Out of all the problems that friends run into, money is one of the stickiest. There’s nothing that can degrade a relationship in quite the same way as an argument over rent, a restaurant bill, or even who owes how much for a pack of toilet paper. BillPin, a new app that launches today, wants to make it easy to split social expenses–its slogan is even “keep friendships squabble free.” It is available online, and for iOS and Android devices.

“We believe the real value is in helping users keep track of money socially, and our design philosophy is very much centered around how to help users easily and quickly keep a tab with their friends whom they have frequent shared expenses with,” co-founder Darius Cheung told me.

The app sets itself apart with its clean, intuitive interface and a keep-it-simple mentality.

“For example, through user interviews and data analysis, we figured out that 90 percent of the bills that any user would ‘pin’ is with one of his top 10 friends. As a result, instead of making a user search though his phone book or Facebook for the friend to add to a bill, we have designed in a quick-add feature so the user can simply click on a friend’s profile and add a bill, reducing the time and effort required dramatically,” Cheung said.

BillPin

To use the app, you can sign up using email or Facebook, and find your buddies through your contacts. One of you pins an expense and chooses how to split it. The app will then keep each person informed by email of the amount as it is paid off. BillPin includes several features designed to keep the process of sharing expenses conflict free–for example, if a bill does not divide evenly (for example, $10 split among three friends), it will randomly assign the leftover amount to one person. Bills can be voided if there is an error or disagreement, but they cannot be deleted entirely, so there is always a record of past expenses in the app.

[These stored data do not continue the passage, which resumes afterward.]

(** * AiKiCad: the AI chat plugin's command pipeline

    A shallow embedding of [plugins/ai_chat/ai_command_processor.cpp] and
    [plugins/ai_chat/ai_service.cpp]: the response miner and two-pass
    scheduler of [ProcessCommandsFromResponse], the schematic command
    handler with its parsers, symbol placement and pin connection, and the
    Ollama client's model selection and streamed-response assembly; then
    [ProcessCommand] over the service interface, the setters of the client,
    and the command history of [plugins/ai_chat/panel_ai_chat.cpp].

    Text is modelled as [string] (8-bit characters); [wxString] methods keep
    their names.  The host application (frames, library tables, screen,
    commits) is a record of the data the plugin reads and edits. *)

From Stdlib Require Import Strings.String Strings.Ascii Lists.List.
From Stdlib Require Import ZArith Bool Arith Lia.
Import ListNotations.

Local Open Scope string_scope.
Local Open Scope bool_scope.

(* ================================================================== *)
(** * wxString                                                          *)
(* ================================================================== *)

(** [wxNOT_FOUND], the value [Find] returns when nothing is found. *)
Definition wxNOT_FOUND : Z := (-1)%Z.

Definition IsEmpty (s : string) : bool :=
  match s with EmptyString => true | String _ _ => false end.

Definition ascii_between (lo hi c : ascii) : bool :=
  (nat_of_ascii lo <=? nat_of_ascii c)%nat && (nat_of_ascii c <=? nat_of_ascii hi)%nat.

(** [isspace] in the C locale: space, and the controls 9 to 13. *)
Definition wxIsspace (c : ascii) : bool :=
  Ascii.eqb c " " || ascii_between (ascii_of_nat 9) (ascii_of_nat 13) c.

Definition wxIsdigit (c : ascii) : bool := ascii_between "0" "9" c.
(* ------------------------------------------------------------------ *)
(** ** Authorized-key enumerator: a key file that cannot be read to its end *)


(** * gitcontribs: aggregation and rendering of Git contributions

    A shallow embedding of [calculate_stats] and [generate_ascii_graph] from
    [gitcontribs.py], with the parts of Python's [str], [dict], [sorted] and
    [datetime] that the two functions use, and the properties of the
    aggregation-and-rendering engine proved over that embedding. *)

From Stdlib Require Import ZArith NArith List Ascii String Lia Sorted.
From stdpp Require Import base option list gmap fin_maps.

Local Open Scope Z_scope.

(** ** Python values *)

(** A Python [str] is a sequence of Unicode code points. *)
Abbreviation pystr := (list N).

(** An ASCII literal as a Python string. *)
Definition py (s : string) : pystr := map N_of_ascii (list_ascii_of_string s).

(** The exceptions the modelled code can raise. *)
Inductive exn : Set :=
| IndexError
| ValueError
| OverflowError.

(** The outcome of running a piece of Python: a value, a raised exception,
    or a loop that was not given enough steps to finish. *)
Inductive outcome (A : Type) : Type :=
| Returns (a : A)
| Raises (e : exn)
| OutOfFuel.
Arguments Returns {A} a.
Arguments Raises {A} e.
Arguments OutOfFuel {A}.

(** Sequencing: an exception or a lack of fuel ends the run. *)
#[global] Instance outcome_ret : MRet outcome := fun A a => Returns a.
#[global] Instance outcome_bind : MBind outcome := fun A B k m =>
  match m with
  | Returns a => k a
  | Raises e => Raises e
  | OutOfFuel => OutOfFuel
  end.

(** [l[i]] for a non-negative index: [IndexError] when out of range. *)
Definition getitem {A} (l : list A) (i : nat) : outcome A :=
  match l !! i with
  | Some a => Returns a
  | None => Raises IndexError
  end.

Module Str.

(** [str.isspace] on one code point: the Unicode white space characters. *)
Definition isspace (c : N) : bool :=
  ((9 <=? c) && (c <=? 13) || (28 <=? c) && (c <=? 32)
   || (c =? 133) || (c =? 160) || (c =? 5760)
   || (8192 <=? c) && (c <=? 8202)
   || (c =? 8232) || (c =? 8233) || (c =? 8239) || (c =? 8287)
   || (c =? 12288))%N.

(** [s.split()]: the maximal runs of non-space characters, [cur] being the
    run read so far. *)
Fixpoint split_ws (s cur : pystr) : list pystr :=
  match s with
  | [] => match cur with [] => [] | _ => [cur] end
  | c :: s' =>
      if isspace c
      then match cur with [] => split_ws s' [] | _ => cur :: split_ws s' [] end
      else split_ws s' (cur ++ [c])
  end.

Definition split (s : pystr) : list pystr := split_ws s [].

(** [s.split(sep)] for a one-character separator. *)
Fixpoint split_on (sep : N) (s : pystr) : list pystr :=
  match s with
  | [] => [[]]
  | c :: s' =>
      if (c =? sep)%N then [] :: split_on sep s'
      else match split_on sep s' with
           | w :: ws => (c :: w) :: ws
           | [] => [[c]]
           end
  end.

(** [sep.join(parts)]. *)
Fixpoint join (sep : pystr) (parts : list pystr) : pystr :=
  match parts with
  | [] => []
  | [p] => p
  | p :: ps => p ++ sep ++ join sep ps
  end.

(** [s * n] for [n >= 0] repetitions. *)
Definition repeat_str (s : pystr) (n : nat) : pystr := mjoin (replicate n s).

(** Comparison of two strings, code point by code point. *)
Fixpoint compare (a b : pystr) : comparison :=
  match a, b with
  | [], [] => Eq
  | [], _ :: _ => Lt
  | _ :: _, [] => Gt
  | x :: a', y :: b' =>
      match N.compare x y with
      | Eq => compare a' b'
      | c => c
      end
  end.

(** [a < b] and [a <= b] on strings. *)
Definition ltb (a b : pystr) : bool :=
  match compare a b with Lt => true | _ => false end.
Definition leb (a b : pystr) : bool :=
  match compare a b with Gt => false | _ => true end.

Definition lt (a b : pystr) : Prop := compare a b = Lt.
Definition le (a b : pystr) : Prop := compare a b <> Gt.

End Str.

(** ** Commit records and statistics *)

(** One parsed line of [git log]: the dictionary [get_commits] builds, with
    its five string fields. *)
Record commit : Type := Commit {
  hash : pystr;
  author_name : pystr;
  author_email : pystr;
  date : pystr;
  message : pystr
}.

(** The dictionary [calculate_stats] returns. *)
Record stats : Type := Stats {
  total_commits : Z;
  commits_by_date : gmap pystr Z;
  first_commit : option commit;
  last_commit : option commit
}.

(** [commit["date"].split()[0]]: the date part of the time stamp. *)
Definition date_str_of (c : commit) : outcome pystr :=
  getitem (Str.split (date c)) 0.

(** The body of the loop over the commits: count one commit in its day. *)
Definition count_commit (date_str : pystr) (by_date : gmap pystr Z) : gmap pystr Z :=
  match by_date !! date_str with
  | Some n => <[date_str := n + 1]> by_date
  | None => <[date_str := 1]> by_date
  end.

Fixpoint count_by_date (commits : list commit) (by_date : gmap pystr Z)
  : outcome (gmap pystr Z) :=
  match commits with
  | [] => Returns by_date
  | c :: rest =>
      date_str ← date_str_of c;
      count_by_date rest (count_commit date_str by_date)
  end.

(** [sorted(commits, key=lambda x: x["date"])]: Python's sort is stable, so
    its result is the one of inserting each commit before the first commit
    whose key is not smaller. *)
Fixpoint insert_sorted (x : commit) (l : list commit) : list commit :=
  match l with
  | [] => [x]
  | y :: l' =>
      if Str.ltb (date y) (date x) then y :: insert_sorted x l'
      else x :: y :: l'
  end.

Definition sorted (commits : list commit) : list commit :=
  foldr insert_sorted [] commits.

Definition calculate_stats (commits : list commit) : outcome stats :=
  match commits with
  | [] =>
      Returns {| total_commits := 0; commits_by_date := ∅;
                 first_commit := None; last_commit := None |}
  | _ :: _ =>
      by_date ← count_by_date commits ∅;
      let sorted_commits := sorted commits in
      match sorted_commits with
      | [] =>
          Returns {| total_commits := Z.of_nat (length commits);
                     commits_by_date := by_date;
                     first_commit := None; last_commit := None |}
      | _ :: _ =>
          Returns {| total_commits := Z.of_nat (length commits);
                     commits_by_date := by_date;
                     first_commit := head sorted_commits;
                     last_commit := last sorted_commits |}
      end
  end.

(** [sum(d.values())]. *)
Definition sum_values (d : gmap pystr Z) : Z :=
  map_fold (fun _ v acc => acc + v) 0 d.

(** ** The dates of Python's [datetime] *)

Module Datetime.

(** [date.max.toordinal()]: 9999-12-31. *)
Definition MAXORDINAL : Z := 3652059.

(** Days in 400, 100 and 4 years of the proleptic Gregorian calendar. *)
Definition DI400Y : Z := 146097.
Definition DI100Y : Z := 36524.
Definition DI4Y : Z := 1461.

Definition DAYS_IN_MONTH : list Z :=
  [-1; 31; 28; 31; 30; 31; 30; 31; 31; 30; 31; 30; 31].
Definition DAYS_BEFORE_MONTH : list Z :=
  [-1; 0; 31; 59; 90; 120; 151; 181; 212; 243; 273; 304; 334].

Definition table (t : list Z) (i : Z) : Z := default 0 (t !! Z.to_nat i).

Definition is_leap (year : Z) : bool :=
  (year mod 4 =? 0) && (negb (year mod 100 =? 0) || (year mod 400 =? 0)).

Definition days_before_year (year : Z) : Z :=
  let y := year - 1 in
  y * 365 + y / 4 - y / 100 + y / 400.

Definition days_before_month (year month : Z) : Z :=
  table DAYS_BEFORE_MONTH month
  + (if (2 <? month) && is_leap year then 1 else 0).

(** Year, month and day to the ordinal, 0001-01-01 being day 1. *)
Definition ymd2ord (year month day : Z) : Z :=
  days_before_year year + days_before_month year month + day.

The app’s founders–Cheung, Saurabh Mandar, Aileen Sim, Ruiwen Chua, and Anuj Bheda–met each other in the National University of Singapore Overseas College program. Cheung and co-founder Mandar worked together at tenCube, a mobile security company that was acquired by McAfee in 2010; Sim ran FirstMeta, a virtual currency exchange company; and Chua was founder of educational app startup SquareCrumbs. BillPin is currently mostly self-funded, though the team has received funding from the Interactive Digital Media program.